L2 Corporation: Blue nodes - East Asia Headquarter (management and consultants). Red nodes - international senior management and researchers. Yellow nodes - East Asian headquarters (R&Ds and consultants). Green nodes - the company’s amateur sports team

3.2.1 Small Hardware Company (S1)

The S1 company is a publicly held company that specializes in network hardware development. According to the company’s web page, they employ 500 to 1,000 individuals and have one head office in North America and another in Asia. We used the organization crawler to identify 726 informal links among 165 Facebook users who, according to their Facebook page, worked for the company (see Fig. 1). We also collected information on 93 employee positions inside the company. Out of these 93 employees, we identified 21 in management positions. Most of the discovered company employees held R&D positions, and most of the identified managers were R&D team leaders.

3.2.2 Small Software Company (S2)

The S2 company is an international publicly held company that specializes in software development. According to public sources, the company has between 1,000 and 2,000 employees and maintains offices in North America, Europe, Asia, Australia, and the Middle East. We used our organization crawler to identify 2,369 informal links among 320 Facebook users who stated that they worked for the company in their Facebook profiles (see Fig. 2). We also collected information on the positions of 164 company employees. Out of these 164 individuals, 69 were in management positions. While many of the company employees held project manager (PM) positions, we also identified a number of developers, quality assurance (QA) positions, and support employees.

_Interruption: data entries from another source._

(* ===== verification/WrHandshake.v ===== *)
(** * The White Rabbit handshake as an abstract protocol

    What a run of the WR state machine can do to the state of the handshake,
    whatever frame arrives and whatever the hardware answers: an abstract
    step relation that [wr_run_state_machine] refines, and what follows from
    it for sequences of runs. *)

From stdpp Require Import relations.
From S2P Require Import Prelude TimeArith Types World Timeout Hooks Bytes Msg FixedPoint Servo.
From S2P Require Import BmcCmp ClockQuality Bmc BmcTable BmcDecision Common States Fsm OpenClose.
From S2P Require Import Safety Wrh WrMsg WrStates WrHooks L1Sync Extensions.

(** ** The abstract protocol *)

(** State being run, state to enter next, role, whether WR mode is on, and
    the state of the extension. *)
Record hs := mk_hs { hs_state : Z; hs_next : Z; hs_mode : Z; hs_on : Z; hs_ext : pp_exstate_t }.

(** What a run learns: a WR message, or that the PLL has locked. *)
Inductive hs_event := Heard (msg : Z) | PllLocked.

(** The answer that takes a side to its next state. *)
Definition hs_answer (mode st msg : Z) : option Z :=
  if (st =? WRS_PRESENT) && (msg =? LOCK) then Some WRS_S_LOCK
  else if (st =? WRS_M_LOCK) && (msg =? LOCKED) then Some WRS_CALIBRATION
  else if (st =? WRS_LOCKED) && (msg =? CALIBRATE) then Some WRS_RESP_CALIB_REQ
  else if (st =? WRS_CALIBRATED) && (msg =? CALIBRATE) && (mode =? WR_MASTER) then Some WRS_RESP_CALIB_REQ
  else if (st =? WRS_CALIBRATED) && (msg =? WR_MODE_ON) && (mode =? WR_SLAVE) then Some WRS_WR_LINK_ON
  else if (st =? WRS_RESP_CALIB_REQ) && (msg =? CALIBRATED) then
    Some (if mode =? WR_MASTER then WRS_WR_LINK_ON else WRS_CALIBRATION)
  else None.
(* ===== verification/L1SyncSpec.v ===== *)
(** * What L1Sync guarantees (proto-ext-l1sync)

    The round trip of its message, and the conditions under which a port
    comes up. *)

From S2P Require Import Prelude Div64 TimeArith Types World Timeout Hooks Bytes Msg FixedPoint Servo.
From S2P Require Import BmcCmp ClockQuality Bmc BmcTable BmcDecision Common States Fsm OpenClose.
From S2P Require Import Safety Wrh WrMsg WrStates WrHooks L1Sync Extensions WrHandshake.

(** ** The message *)

Lemma has_bits_mask a b c : let m := l1e_creat_L1Sync_bitmask a b c in
  forall o, o = 0 \/ o = L1E_OPT_PARAMS ->
  has_bits (Z.lor m o) L1E_TX_COHERENT = of_bool (truth a) /\ has_bits (Z.lor m o) L1E_RX_COHERENT = of_bool (truth b) /\
  has_bits (Z.lor m o) L1E_CONGRUENT = of_bool (truth c) /\ 0 <= Z.lor m o < 256.
Proof.
  intros m o Ho. subst m. unfold l1e_creat_L1Sync_bitmask.
  destruct (truth a), (truth b), (truth c), Ho as [-> | ->]; vm_compute; intuition discriminate.
Qed.

(** What a port says of itself, as its peer records it. *)
Definition peer_of (d b : L1SyncBasicPortDS_t) : L1SyncBasicPortDS_t :=
  b <| peerTxCoherentIsRequired := of_bool (truth (txCoherentIsRequired d)) |>
    <| peerRxCoherentIsRequired := of_bool (truth (rxCoherentIsRequired d)) |>
    <| peerCongruentIsRequired := of_bool (truth (congruentIsRequired d)) |>
    <| peerIsTxCoherent := of_bool (truth (isTxCoherent d)) |>
    <| peerIsRxCoherent := of_bool (truth (isRxCoherent d)) |>
    <| peerIsCongruent := of_bool (truth (isCongruent d)) |>.

Ltac l1len := repeat rewrite ?length_write, ?length_be, ?length_host_order; lia.

Lemma pack_signaling_length big target ty len buf : length (pack_signaling big target ty len buf) = length buf.
Proof. unfold pack_signaling, put16, put16h. by rewrite !length_write. Qed.
Lemma pack_signaling_tlv big target ty len buf : (48 <= length buf)%nat -> 0 <= ty < 65536 -> 0 <= len < 65536 ->
  get16 (pack_signaling big target ty len buf) 44 = ty /\ get16 (pack_signaling big target ty len buf) 46 = len.
Proof.
  intros Hl Ht Hn. unfold pack_signaling, get16, put16, put16h. rewrite (slice_write_other 44 2 46) by l1len.
  rewrite !slice_put_same by l1len. rewrite !of_be_be. change (256 ^ Z.of_nat 2) with 65536. by rewrite !Z.mod_small by lia.
Qed.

3.2.3 Medium Telecommunication Service Company (M1)

M1 is an international technology company located in North America that specializes in telecommunication services. According to the company’s web page, M1 currently has between 2,000 and 10,000 employees. We used the organization crawler and identified 19,357 informal links among 1,429 Facebook users who, according to their Facebook profile page, worked for the company (see Fig. 3). When we also collected information on the positions of 456 employees, we learned 225 held management positions. A wide range of positions inside the company were identified during the crawl: senior management positions, sales and marketing employees, PMs, developers, IT engineers, support engineers, technical writers, etc.

3.2.4 Medium Software Provider and Outsourcing Company (M2)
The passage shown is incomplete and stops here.